Gulbarg Society massacre trial restarted at a special court with Supreme Court monitored Special Investigation Team acting as prosecution. On 18 June 2016, Court convicted 24 persons: 11 for life, one for 10 years and the remaining 12 given seven years of rigorous imprisonment. The judgment termed the killings "unfortunate" and the "darkest day in the civil society of Gujarat", but reiterated that "it was the private firing by Ehsan Jafri that acted as a catalyst and which infuriated the mob to such an extent that the mob went out of control…". Though the survivors of the Gulbarg massacre say that Jafri fired his gun only in self-defense after the violent mob started attacking the complex.
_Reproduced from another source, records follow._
(* ===== verification/TransportLife.v ===== *)
(** * The life of a transport (transport.c)

    A transport is made by whoever finds a device, put on the list of transports
    by the main loop, served by two threads, and freed by the main loop when
    both are gone.  What is modelled is this protocol: the two rings of
    transports as the pointer writes of Dlist.v make them, the socket of
    registrations, the counter of references, the flag of kicking, the threads
    as they interleave, and the descriptors, which the process shares.  What the
    transport carries meanwhile is the matter of the other files. *)

From S2P Require Import Prelude Dlist World.

(** The part of a transport that belongs to one kind: [t->usb] until
    [usb_close], and [t->sfd]. *)
Inductive link := LUsb (usb : option Z) | LSocket (sfd : Z).

Record tnode := TNode {
  tn_link : link;
  tn_serial : option bytes;
  tn_connection_state : Z;
  tn_ref_count : Z;
  tn_kicked : bool;
  tn_fd : Z;
  tn_transport_socket : Z
}.
Definition with_link (l : link) (x : tnode) : tnode :=
  TNode l (tn_serial x) (tn_connection_state x) (tn_ref_count x) (tn_kicked x) (tn_fd x) (tn_transport_socket x).
Definition with_refs (n : Z) (x : tnode) : tnode :=
  TNode (tn_link x) (tn_serial x) (tn_connection_state x) n (tn_kicked x) (tn_fd x) (tn_transport_socket x).
Definition with_kick (x : tnode) : tnode :=
  TNode (tn_link x) (tn_serial x) (tn_connection_state x) (tn_ref_count x) true (tn_fd x) (tn_transport_socket x).
Definition with_pair (s0 s1 : Z) (x : tnode) : tnode :=
  TNode (tn_link x) (tn_serial x) (tn_connection_state x) 2 (tn_kicked x) s1 s0.

(** Where a thread of a transport is: in its loop; before the test of
    [t->kicked], the lock, and the call of [t->kick] in [kick_transport]; before
    [transport_unref]; gone. *)
Inductive pc := Looping | KickTest | KickLock | KickCall | Unref | Gone.
#[export] Instance pc_eq_dec : EqDecision pc. Proof. solve_decision. Defined.

(** [m.action] of a [tmsg]. *)
Inductive act := Removed | Added.
#[export] Instance act_eq_dec : EqDecision act. Proof. solve_decision. Defined.

Record life := Life {
  lf_mem : gmap addr tnode;
  lf_heap : heap;                        (* next and prev *)
  lf_queue : list (addr * act);          (* the socket of registrations *)
  lf_threads : gmap addr (pc * pc);      (* output_thread and input_thread *)
  lf_open : gmap Z (option addr);        (* the open descriptors, and whose *)
  lf_kicks : list addr;                  (* the calls of t->kick *)
  lf_brk : addr
}.

Definition transport_list : addr := 1%nat.
Definition pending_list : addr := 2%nat.

Definition get_t (st : life) (t : addr) : res tnode := access (lf_mem st !! t).
Definition put_t (t : addr) (x : tnode) (st : life) : life :=
  Life (<[t := x]> (lf_mem st)) (lf_heap st) (lf_queue st) (lf_threads st) (lf_open st) (lf_kicks st) (lf_brk st).
Definition with_heap (h : heap) (st : life) : life :=
  Life (lf_mem st) h (lf_queue st) (lf_threads st) (lf_open st) (lf_kicks st) (lf_brk st).
Definition with_queue (q : list (addr * act)) (st : life) : life :=
  Life (lf_mem st) (lf_heap st) q (lf_threads st) (lf_open st) (lf_kicks st) (lf_brk st).
Definition with_threads (m : gmap addr (pc * pc)) (st : life) : life :=
  Life (lf_mem st) (lf_heap st) (lf_queue st) m (lf_open st) (lf_kicks st) (lf_brk st).
Definition with_open (m : gmap Z (option addr)) (st : life) : life :=
  Life (lf_mem st) (lf_heap st) (lf_queue st) (lf_threads st) m (lf_kicks st) (lf_brk st).
Definition log_kick (t : addr) (st : life) : life :=
  Life (lf_mem st) (lf_heap st) (lf_queue st) (lf_threads st) (lf_open st) (lf_kicks st ++ [t]) (lf_brk st).
Definition remote_socket_ready (a : addr) : handler := fun w =>
  let* s := get_sock w a in
  let* b := peer_of s in
  let* sb := get_sock w b in
  let* w := send_to w (set_header A_OKAY (sk_id sb) (sk_id s) get_apacket) (sk_transport s) in
  Ok (0, w).

Definition remote_socket_close (a : addr) : handler := fun w =>
  let* s := get_sock w a in
  let* ' (arg0, w) :=
    (match sk_peer s with
     | Some b =>
         let* sb := get_sock w b in
         let* w := update_sock w b (with_peer None) in
         let* ' (_, w) := rec (CClose b) w in
         Ok (sk_id sb, w)
     | None => Ok (0, w)
     end) in
  let* s := get_sock w a in
  let* w := send_to w (set_header A_CLSE arg0 (sk_id s) get_apacket) (sk_transport s) in
  let* w := remove_disconnect w (sk_transport s) a in
  Ok (0, free_sock a w).

(** The callback of a transport that goes away. *)
Definition remote_socket_disconnect (a : addr) (w : world E) : res (world E) :=
  let* s := get_sock w a in
  let* w :=
    (match sk_peer s with
     | Some b =>
         let* w := update_sock w b (with_peer None) in
         let* ' (_, w) := rec (CClose b) w in Ok w
     | None => Ok w
     end) in
  let* s := get_sock w a in
  let* w := remove_disconnect w (sk_transport s) a in
  Ok (free_sock a w).

Definition create_remote_socket (w : world E) (id : Z) (t : addr) : res (addr * world E) :=
  let '(a, w) := alloc_sock w
    (with_transport (Some t) (with_id id (blank_socket remote_enqueue remote_ready remote_close))) in
  let* w := add_disconnect w t a in
  Ok (a, w).

(** transport.c: [run_transport_disconnects]; the successor is read before the
    callback runs. *)
Fixpoint successor (l : list addr) (d : addr) : res (option addr) :=
  match l with
  | [] => Ub
  | x :: l => if bool_decide (x = d) then Ok (head l) else successor l d
  end.

Fixpoint run_disconnects (fuel : nat) (w : world E) (t : addr) (dis : option addr) : res (world E) :=
  match dis with
  | None => Ok w
  | Some d =>
      match fuel with
      | O => Blocked
      | S fuel =>
          let* x := get_trans w t in
          let* next := successor (t_disconnects x) d in
          let* w := remote_socket_disconnect d w in
          run_disconnects fuel w t next
      end
  end.

Definition run_transport_disconnects (w : world E) (t : addr) : res (world E) :=
  let* x := get_trans w t in
  run_disconnects (length (t_disconnects x)) w t (head (t_disconnects x)).

(** ** Connecting *)

Definition connect_to_remote (w : world E) (a : addr) (destination : bytes) : res (world E) :=
  let* s := get_sock w a in
  let len := Z.of_nat (length destination) + 1 in
  if bool_decide (len > MAX_PAYLOAD - 1) then Exit
  else
    let p := set_data (destination ++ [Byte.x00]) (set_data_length len (set_header A_OPEN (sk_id s) 0 get_apacket)) in
    send_to w p (sk_transport s).

Definition sendfailmsg (w : world E) (fd : Z) (reason : bytes) : res (Z * world E) :=
  let len := Z.min (Z.of_nat (length reason)) 0xffff in
  let* ' (r, w) := fd_writex w fd (lit "FAIL" ++ hex4 len) in
  if bool_decide (r <> 0) then Ok (-1, w) else fd_writex w fd (take (Z.to_nat len) reason).

Definition local_socket_ready_notify (a : addr) : handler := fun w =>
  let* w := update_sock w a (with_fns local_ready local_close) in
  let* s := get_sock w a in
  let* ' (_, w) := fd_write w (sk_fd s) (lit "OKAY") in
  rec (CReady a) w.

Definition local_socket_close_notify (a : addr) : handler := fun w =>
  let* w := update_sock w a (with_fns local_ready local_close) in
  let* s := get_sock w a in
  let* ' (_, w) := sendfailmsg w (sk_fd s) (lit "closed") in
  rec (CClose a) w.

(** ** Smart sockets *)

Definition smart_socket_ready (a : addr) : handler := fun w =>
  let* _ := get_sock w a in Ok (0, w).

Definition smart_socket_close (a : addr) : handler := fun w =>
  let* s := get_sock w a in
  let* w :=
    (match sk_peer s with
     | Some b =>
         let* w := update_sock w b (with_peer None) in
         let* ' (_, w) := rec (CClose b) w in
         update_sock w a (with_peer None)
     | None => Ok w
     end) in
  let* _ := get_sock w a in
  Ok (0, free_sock a w).

(** [fail:] closes the peer as well. *)
Definition smart_fail (w : world E) (a : addr) : res (Z * world E) :=
  let* ' (_, w) := rec (CClose a) w in Ok (-1, w).

(** A store of [bs] at offset [n] of the data, [n] being initialised. *)
Definition store_data (n : nat) (bs : bytes) (p : apacket) : res apacket :=
  if bool_decide (n <= length (p_data p) /\ n + length bs <= Z.to_nat MAX_PAYLOAD)%nat
  then Ok (Apacket (p_len p) (p_ptr p) (msg p)
             (take n (p_data p) ++ bs ++ drop (n + length bs) (p_data p)))
  else Ub.

(** The request is complete: connect the peer to the service [name]. *)
Definition smart_connect (w : world E) (a : addr) (name : bytes) : res (Z * world E) :=
  let* s := get_sock w a in
  let* b := peer_of s in
  let* sb := get_sock w b in
  let* ' (found, w) :=
    (match sk_transport s with
     | Some t => Ok (Some t, w)
     | None =>
         match acquire_once CS_ANY kTransportAny None (transports w) with
         | inl (t, _) =>
             let* w := update_sock w a (with_transport (Some t)) in Ok (Some t, w)
         | inr (err, _) =>
             let* ' (_, w) := sendfailmsg w (sk_fd sb) (error_text err) in Ok (None, w)
         end
     end) in
  match found with
  | None => smart_fail w a
  | Some t =>
      let* x := get_trans w t in
      if bool_decide (t_connection_state x = CS_OFFLINE) then
        let* ' (_, w) := sendfailmsg w (sk_fd sb) (lit "device offline (x)") in
        smart_fail w a
      else
        let* w := update_sock w b (fun sb => with_transport (Some t) (with_peer None
                    (with_fns local_ready_notify local_close_notify sb))) in
        let* w := connect_to_remote w b name in
        let* w := update_sock w a (with_peer None) in
        let* ' (_, w) := rec (CClose a) w in
        Ok (1, w)
  end.

Definition smart_socket_enqueue (a : addr) (p : apacket) : handler := fun w =>
  let* s := get_sock w a in
  let* ' (overflow, p) :=
    (match sk_pkts s with
     | [] => Ok (false, p)
     | q :: _ =>
         if bool_decide (u32 (p_len q + p_len p) > MAX_PAYLOAD) then Ok (true, q)
         else
           let* x := data_prefix p (p_len p) in
           let* q := store_data (Z.to_nat (p_len q)) x q in
           Ok (false, set_len (p_len q + p_len p) q)
     end) in
  let* w := update_sock w a (with_pkts [p]) in
  if overflow then smart_fail w a
  else if bool_decide (p_len p < 4) then Ok (0, w)
  else
    let* len := unhex (p_data p) 4 in
    if bool_decide (len < 1 \/ len > 1024) then smart_fail w a
    else if bool_decide (len + 4 > p_len p) then Ok (0, w)
    else
      let* p := store_data (Z.to_nat (len + 4)) [Byte.x00] p in
      let* w := update_sock w a (with_pkts [p]) in
      let* name := c_string (drop 4 (p_data p)) in
      smart_connect w a name.

Definition create_smart_socket (w : world E) : addr * world E :=
  alloc_sock w (blank_socket smart_enqueue smart_ready smart_close).

Definition connect_to_smartsocket (w : world E) (a : addr) : res (Z * world E) :=
  let '(ss, w) := create_smart_socket w in
  let* w := update_sock w a (with_peer (Some ss)) in
  let* w := update_sock w ss (with_peer (Some a)) in
  rec (CReady a) w.

(** ** Dispatch *)

(** [s->enqueue(s, p)], [s->ready(s)] and [s->close(s)]. *)
Definition dispatch (c : call) : handler := fun w =>
  match c with
  | CEnqueue a p =>
      let* s := get_sock w a in
      match sk_enqueue s with
      | local_enqueue => local_socket_enqueue a p w
      | remote_enqueue => remote_socket_enqueue a p w
      | smart_enqueue => smart_socket_enqueue a p w
      end
  | CReady a =>
      let* s := get_sock w a in
      match sk_ready s with
      | local_ready => local_socket_ready a w
      | local_ready_notify => local_socket_ready_notify a w
      | remote_ready => remote_socket_ready a w
      | smart_ready => smart_socket_ready a w
      end
  | CClose a =>
      let* s := get_sock w a in
      match sk_close s with
      | local_close => local_socket_close a w
      | local_close_notify => local_socket_close_notify a w
      | remote_close => remote_socket_close a w
      | smart_close => smart_socket_close a w
      end
  | CCloseLocked a => local_socket_close_locked a w
  end.

End Handlers.

Fixpoint exec (fuel : nat) (c : call) (w : world E) : res (Z * world E) :=
  match fuel with
  | O => Blocked
  | S fuel => dispatch (exec fuel) c w
  end.

(** Deeper than any chain of calls. *)
Definition exec_depth : nat := 8.
Definition run : call -> handler := exec exec_depth.

(** ** Entry points *)

Definition socket_event (fd ev : Z) (a : addr) (w : world E) : res (world E) :=
  local_socket_event_func run fd ev a w.

Definition create_local_socket (w : world E) (fd : Z) : res (addr * world E) :=
  let '(a, w) := alloc_sock w (ASocket 0 false false None fd [] local_enqueue local_ready local_close None) in
  let* w := install_socket w a in
  let* w := sock_fde_install w a fd in
  Ok (a, w).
In April 2012, a Special Investigation Team absolved the then Gujarat Chief Minister Narendra Modi from killing of Ehsan Jafri. Later a protest petition was filed by his wife Zakia Jafri seeking rejection of the said SIT report to local Metropolitan Magistrate B J Ganatra. SIT has strongly opposed this petition and said that "Modi has never said that go and kill people". Later the Supreme Court, through the Gujarat High Court, stayed the routine transfer of the metropolitan magistrate who was hearing the petition on the information of the amicus curiae Harish Salve that the routine transfer due to the end of his term may delay the case. However, in December 2013, metropolitan court rejected the petition. Zakia subsequently filed an appeal against it in the higher court. A three judge bench of The Supreme Court rejected her review petition, on 24 June 2022, giving the reason that "the petition is devoid of any merit".

==Personal life==
Jafri's wife, Zakia Jafri, survived the carnage. His daughter, Nishrin Hussain, lives in Delaware.

Ehsan Jafri had a lifelong interest in literature. While at school, he had brought out an Urdu magazine. He kept writing even during his years of Labour union struggle. In 1996, he published his volume of poetry titled Qandeel ("Lantern") in Urdu.